Brief
The response should hold each line from the entries below where "left" is found.

** Material provided follows **

Lemma blockActivation_blocks i a k e summary now d u d' :
  blockActivationForReconciliation i a k e summary now d = inr (u, d') → blocks d d' a k e.
Proof.
  unfold blockActivationForReconciliation. intros H.
  apply tx_bind_inv in H as (h0&d0&H0&H). tx_inv.
  match goal with H : expectRow (update_op _ _ _) _ _ = _ |- _ =>
    apply expectRow_inv, update_op_inv in H as [(?&_)|(o&_&Ho&Hw&_&Hck&->)]; [done|] end.
  match goal with H : _ (set_ops _ _ _) = inr _ |- _ => apply block_head in H as (hs&->&Hhs); [|done] end.
  match goal with H : expectRow (update_slot _ _ _) _ _ = _ |- _ =>
    apply expectRow_inv, update_slot_inv in H as [(?&_)|(s&_&Hs&_&_&_&->)]; [done|] end.
  apply appendAgentJobEvent_inv in H as ->. bool_hyps. simpl in *.
  split; simpl; [by exists o, summary, now|by exists s, now|done|done].
Qed.

Lemma blocks_preserves d d' a k e :
  lease_inv d → blocks d d' a k e →
  (∃ r, db_attempts d !! a = Some r ∧ a_env r = e) → lease_inv d'.
Proof.
  intros Hinv [(o&summary&now&Ho&Host&Eo&Hck) (s&now'&Hs&Es) _ (E1&E2&E3&E4&E5&E6)] Hr.
  eapply (lease_frame_inv (set_slots (<[e := slot_flag a now' s]> (db_slots d))
           (set_ops (<[k := op_set o OpReconciliationRequired summary (Some now)]> (db_ops d)) (db_next_op d) d))).
  { unfold lease_frame. simpl. by split_and!. }
  assert (lease_inv (set_ops (<[k := op_set o OpReconciliationRequired summary (Some now)]> (db_ops d)) (db_next_op d) d)) as H1.
  { eapply touch_op_preserves; try done. unfold unresolved, unresolvedActivation. by rewrite Host. }
  apply (touch_slot_preserves _ e s (slot_flag a now' s) H1); try done.
  - destruct (inv_slot d Hinv e s Hs) as [Hsc _]. unfold slot_check in *. bool_hyps. simpl.
    rewrite andb_true_iff. split; [by apply Z.leb_le|done].
  - simpl. by intros b [= ->].
Qed.

Lemma divert_inv d a r now b d' :
  lease_inv d → db_attempts d !! a = Some r →
  divertUnresolvedActivation (a_job r) a (a_env r) now d = inr (b, d') →
  (b = false ∧ d' = d ∧ no_unresolved a d) ∨
  (b = true ∧ ∃ k o, db_ops d !! k = Some o ∧ o_attempt o = a ∧ unresolved o ∧
     ((o_state o ≠ OpSwitchAuthorized ∧ d' = d) ∨ blocks d d' a k (a_env r))).
Proof.
  intros Hinv Hr H. unfold divertUnresolvedActivation in H. apply tx_bind_inv in H as (f&d0&H0&H). tx_inv.
  destruct (find_op _ d) as [[k o]|] eqn:E.
  - right. apply find_op_Some in E as [Ho HP]. unfold unresolvedOfAttempt in HP. bool_hyps.
    case_bool_decide as Es; simpl in H; tx_inv.
    + split; [done|]. exists k, o. split_and!; try done. right. by eapply blockActivation_blocks.
    + split; [done|]. exists k, o. split_and!; try done. by left.
  - left. tx_inv. split_and!; try done. by eapply no_unresolved_env.
Qed.

(** No attempt appears or changes identity. *)
Definition attempts_stable (d d' : DB) : Prop :=
  ∀ a r', db_attempts d' !! a = Some r' → ∃ r, db_attempts d !! a = Some r ∧ same_attempt r r'.

Lemma same_attempt_refl r : same_attempt r r.
Proof. by unfold same_attempt. Qed.

#[global] Instance attempts_stable_preorder : PreOrder attempts_stable.
Proof.
  split.
  - intros d a r Hr. exists r. split; [done|apply same_attempt_refl].
  - intros d1 d2 d3 H12 H23 a r3 (r2&(r1&?&?&?&?&?&?)%H12&?&?&?&?&?)%H23.
    exists r1. split; [done|]. unfold same_attempt. split_and!; congruence.
Qed.

Lemma closes_stable d d' a r r' s s' j j' :
  lease_inv d → closes d d' a r r' s s' j j' → attempts_stable d d'.
Proof. intros Hinv Hc b q (q0&?&?&_)%(closes_attempt Hinv Hc). eauto. Qed.

(** Ending an attempt's authority keeps the invariant, whichever branch. *)
Lemma closeExpiredOrRevoked_preserves d a r j cancel now draw b d' :
  lease_inv d → db_attempts d !! a = Some r → a_state r = AttemptLeased → db_jobs d !! a_job r = Some j →
  closeExpiredOrRevokedAttempt (a_job r) a (a_env r) (a_number r) (j_deployment j) cancel now draw d = inr (b, d') →
  lease_inv d' ∧ attempts_stable d d'.
Proof.
  intros Hinv Hr Hl Hj H. unfold closeExpiredOrRevokedAttempt in H.
  apply tx_bind_inv in H as (v&d1&H1&H).
  apply (divert_inv d a r) in H1 as [(->&->&Hno)|(->&k&o&Ho&Ha&Hu&Hd)]; [| |done..].
  - apply tx_bind_inv in H as (v&d2&H2&H). tx_inv.
    apply (closeAttemptOrdinary_closes d a r j) in H2 as (?&?&?&?&Hc&_); [|done..].
    split; [by eapply closes_preserves|by eapply closes_stable].
  - tx_inv. destruct Hd as [[_ ->]|Hb]; [done|]. split; [by eapply blocks_preserves; eauto|].
    unfold attempts_stable. destruct (blk_rest _ _ _ _ _ Hb) as [-> _]. intros b q ?. exists q. split; [done|apply same_attempt_refl].
Qed.

(** ** Complete and AcknowledgeCancellation *)

Lemma newJobStateOf_cases outcome fc n :
  newJobStateOf outcome fc n = JobSucceeded ∨ newJobStateOf outcome fc n = JobFailed ∨
  newJobStateOf outcome fc n = JobDead ∨ (newJobStateOf outcome fc n = JobRetryWait ∧ n < MaxAttempts).
Proof.
  unfold newJobStateOf. destruct outcome; [auto|]. destruct fc as [c|]; [|auto].
  destruct (Retryable c); simpl; [|auto]. destruct (n <? MaxAttempts) eqn:E; [|auto]. bool_hyps. auto.
Qed.

Lemma completeWrites_closes d a r j outcome fc op dg now draw u d' :
  lease_inv d → db_attempts d !! a = Some r → a_state r = AttemptLeased → db_jobs d !! a_job r = Some j →
  no_unresolved a d →
  completeWrites (a_job r) a (a_env r) (j_deployment j) (a_number r) outcome fc op dg now draw d = inr (u, d') →
  ∃ s j', closes d d' a r (attempt_close_result (closedStateOf outcome) now fc op dg r) s (slot_free now s) j j' ∧
    j_state j' = newJobStateOf outcome fc (a_number r).
Proof.
  intros Hinv Hr Hl Hj Hno H. destruct (occupant_rows d a r Hinv Hr Hl) as (s&j0&Hs&Hc&?&Hjl&Hn&Hco). simplify_eq.
  destruct (leased_working d a r j Hinv Hr Hl Hj Hno) as (st&dep&Hst&Hsa&Hw).
  pose proof (newJobStateOf_cases outcome fc (a_number r)) as Hcases.
  unfold completeWrites in H. remember (newJobStateOf outcome fc (a_number r)) as js eqn:Ejs.
  apply tx_bind_inv in H as (u1&d1&H1&H).
  apply (execute_attempt _ _ _ _ _ _ r) in H1 as (_&Hck&->); [|done..].
  apply tx_bind_inv in H as (u2&d2&H2&H).
  apply (execute_slot _ _ _ _ _ _ s) in H2 as (_&Hsk&->); [|done|by apply bool_decide_true].
  apply tx_bind_inv in H as (u3&d3&H3&H).
  apply (close_job _ j) in H3 as [av ->]; [|done..].
  apply tx_bind_inv in H as (u4&d4&H4&H).
  assert (js ≠ JobCancelled) as Hnc by (destruct Hcases as [->|[->|[->|[-> _]]]]; done).
  pose proof (close_deployment (j_deployment j) js (λ k, bool_decide (k ∈ [JobDead; JobFailed])) now) as Hcd.
  rewrite (bool_decide_false _ Hnc) in Hcd.
  eapply Hcd in H4 as (st'&dep'&->&Hst'&Hok); clear Hcd; try done; cycle 1.
  { destruct Hcases as [->|[->|[->|[-> _]]]]; done. }
  { destruct Hcases as [->|[->|[->|[-> _]]]]; auto. }
  { intros k Hk. bool_hyps. set_solver. }
  exists s, (j_set j js av (j_cancel_requested_at j) (j_attempt_count j) now). split; [|done].
  eapply (closes_intro _ _ _ _ _ _ _ _ st' dep'); try done.
  - by destruct outcome.
  - by right.
  - destruct Hcases as [->|[->|[->|[-> _]]]]; done.
  - apply count_ok_closed; try done; [by apply bool_decide_eq_true in Hjl|..];
      destruct Hcases as [->|[->|[->|[-> ?]]]]; try done. intros _. lia.
  - by apply quiet_append in H.
Qed.

Lemma acknowledgeWrites_closes d a r j op dg now u d' :
  lease_inv d → db_attempts d !! a = Some r → a_state r = AttemptLeased → db_jobs d !! a_job r = Some j →
  no_unresolved a d →
  acknowledgeWrites (a_job r) a (a_env r) (j_deployment j) op dg now d = inr (u, d') →
  ∃ s j', closes d d' a r (attempt_close_result AttemptCancelled now (a_failure_class r) op dg r) s (slot_free now s) j j' ∧
    j_state j' = JobCancelled.
Proof.
  intros Hinv Hr Hl Hj Hno H. destruct (occupant_rows d a r Hinv Hr Hl) as (s&j0&Hs&Hc&?&Hjl&Hn&Hco). simplify_eq.
  destruct (leased_working d a r j Hinv Hr Hl Hj Hno) as (st&dep&Hst&Hsa&Hw).
  unfold acknowledgeWrites in H.
  apply tx_bind_inv in H as (u1&d1&H1&H).
  apply (execute_attempt _ _ _ _ _ _ r) in H1 as (_&Hck&->); [|done..].
  apply tx_bind_inv in H as (u2&d2&H2&H).
  apply (execute_slot _ _ _ _ _ _ s) in H2 as (_&Hsk&->); [|done|by apply bool_decide_true].
  apply tx_bind_inv in H as (u3&d3&H3&H).
  apply (execute_job _ _ _ _ _ _ j) in H3 as (_&_&->); [|done..].
  apply tx_bind_inv in H as (u4&d4&H4&H).
  eapply transitionDeployment_effect in H4 as (st'&dep'&->&Hst'&Hok); [|done..].
  exists s, (job_close JobCancelled now j). split; [|done].
  eapply (closes_intro _ _ _ _ _ _ _ _ st' dep'); try done.
  - by right.
  - apply count_ok_closed; try done. by apply bool_decide_eq_true in Hjl.
  - by apply quiet_append in H.
Qed.


Lemma cancelled_no_unresolved d a r j :
  lease_inv d → db_attempts d !! a = Some r → db_jobs d !! a_job r = Some j →
  isSomeb (j_cancel_requested_at j) = true → no_unresolved a d.
Proof.
  intros Hinv Hr Hj Hc k o Ho Ha. eapply (inv_cancel d Hinv); eauto.
  destruct (inv_op d Hinv k o Ho) as (_&_&q&Hq&_&_&?&_). rewrite Ha in Hq. congruence.
Qed.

** End of Material provided **

Result of the exercise
    + split; [done|]. exists k, o. split_and!; try done. by left.
  - left. tx_inv. split_and!; try done. by eapply no_unresolved_env.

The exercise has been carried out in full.